(Data excerpts)
____

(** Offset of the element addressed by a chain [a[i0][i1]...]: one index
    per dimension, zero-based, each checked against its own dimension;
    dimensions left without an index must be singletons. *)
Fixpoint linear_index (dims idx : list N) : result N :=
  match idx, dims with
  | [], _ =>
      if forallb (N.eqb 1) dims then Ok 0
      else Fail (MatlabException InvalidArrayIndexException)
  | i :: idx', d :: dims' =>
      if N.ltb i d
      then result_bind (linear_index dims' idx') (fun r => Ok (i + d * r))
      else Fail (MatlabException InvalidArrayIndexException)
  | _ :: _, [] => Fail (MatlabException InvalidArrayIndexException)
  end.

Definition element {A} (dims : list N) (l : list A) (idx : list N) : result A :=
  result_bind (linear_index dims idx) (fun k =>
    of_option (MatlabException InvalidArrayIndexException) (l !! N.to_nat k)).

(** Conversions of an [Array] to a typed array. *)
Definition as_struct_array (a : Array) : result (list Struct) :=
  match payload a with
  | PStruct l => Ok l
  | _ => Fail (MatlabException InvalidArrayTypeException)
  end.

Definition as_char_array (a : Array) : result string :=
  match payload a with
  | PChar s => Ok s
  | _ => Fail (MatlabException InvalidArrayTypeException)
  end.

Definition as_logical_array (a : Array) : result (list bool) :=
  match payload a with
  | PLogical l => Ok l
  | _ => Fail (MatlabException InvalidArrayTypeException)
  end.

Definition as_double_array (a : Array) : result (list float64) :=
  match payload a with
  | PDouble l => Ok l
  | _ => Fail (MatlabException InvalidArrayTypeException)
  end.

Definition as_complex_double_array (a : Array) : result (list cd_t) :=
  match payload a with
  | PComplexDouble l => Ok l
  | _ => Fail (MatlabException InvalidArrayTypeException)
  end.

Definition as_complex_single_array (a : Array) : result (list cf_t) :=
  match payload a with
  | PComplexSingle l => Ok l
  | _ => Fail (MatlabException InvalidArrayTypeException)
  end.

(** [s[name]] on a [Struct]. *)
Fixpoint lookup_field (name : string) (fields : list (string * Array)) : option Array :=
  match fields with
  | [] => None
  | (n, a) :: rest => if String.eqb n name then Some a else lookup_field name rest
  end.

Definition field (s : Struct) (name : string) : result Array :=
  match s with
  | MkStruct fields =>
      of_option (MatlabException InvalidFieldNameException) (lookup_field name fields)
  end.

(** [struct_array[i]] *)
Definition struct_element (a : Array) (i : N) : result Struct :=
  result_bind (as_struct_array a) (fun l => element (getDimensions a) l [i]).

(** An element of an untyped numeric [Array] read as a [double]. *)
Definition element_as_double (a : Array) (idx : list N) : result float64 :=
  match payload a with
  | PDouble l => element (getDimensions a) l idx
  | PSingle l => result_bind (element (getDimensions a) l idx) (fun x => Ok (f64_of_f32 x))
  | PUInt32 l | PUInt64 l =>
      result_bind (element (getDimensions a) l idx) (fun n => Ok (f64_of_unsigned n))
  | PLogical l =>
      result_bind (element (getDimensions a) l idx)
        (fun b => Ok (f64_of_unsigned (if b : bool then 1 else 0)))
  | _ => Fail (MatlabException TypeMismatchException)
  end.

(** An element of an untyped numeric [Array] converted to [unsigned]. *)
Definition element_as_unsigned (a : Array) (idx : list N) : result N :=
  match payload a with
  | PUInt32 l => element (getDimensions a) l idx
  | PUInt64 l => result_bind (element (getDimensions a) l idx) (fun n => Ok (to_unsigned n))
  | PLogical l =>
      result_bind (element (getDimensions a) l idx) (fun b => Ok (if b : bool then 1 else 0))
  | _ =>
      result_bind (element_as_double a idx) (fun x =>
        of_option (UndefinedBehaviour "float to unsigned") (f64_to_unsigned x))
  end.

____

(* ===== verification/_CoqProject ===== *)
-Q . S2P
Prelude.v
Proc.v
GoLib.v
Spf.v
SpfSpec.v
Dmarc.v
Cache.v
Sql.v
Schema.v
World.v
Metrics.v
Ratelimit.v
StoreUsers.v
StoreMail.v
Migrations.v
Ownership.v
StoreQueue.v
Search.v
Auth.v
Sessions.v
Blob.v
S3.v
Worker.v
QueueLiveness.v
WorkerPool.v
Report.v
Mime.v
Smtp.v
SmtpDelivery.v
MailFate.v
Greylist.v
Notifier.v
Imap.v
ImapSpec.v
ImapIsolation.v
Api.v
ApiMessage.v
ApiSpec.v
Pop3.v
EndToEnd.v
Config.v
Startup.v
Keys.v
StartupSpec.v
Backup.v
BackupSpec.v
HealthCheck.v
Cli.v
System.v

____

What to do: Transcribe each line of the data above, unaltered, from the one where "(** Offset of" appears to the one where "(dims : list" appears, inclusive of both.

Answer below:
(** Offset of the element addressed by a chain [a[i0][i1]...]: one index
    per dimension, zero-based, each checked against its own dimension;
    dimensions left without an index must be singletons. *)
Fixpoint linear_index (dims idx : list N) : result N :=
  match idx, dims with
  | [], _ =>
      if forallb (N.eqb 1) dims then Ok 0
      else Fail (MatlabException InvalidArrayIndexException)
  | i :: idx', d :: dims' =>
      if N.ltb i d
      then result_bind (linear_index dims' idx') (fun r => Ok (i + d * r))
      else Fail (MatlabException InvalidArrayIndexException)
  | _ :: _, [] => Fail (MatlabException InvalidArrayIndexException)
  end.

Definition element {A} (dims : list N) (l : list A) (idx : list N) : result A :=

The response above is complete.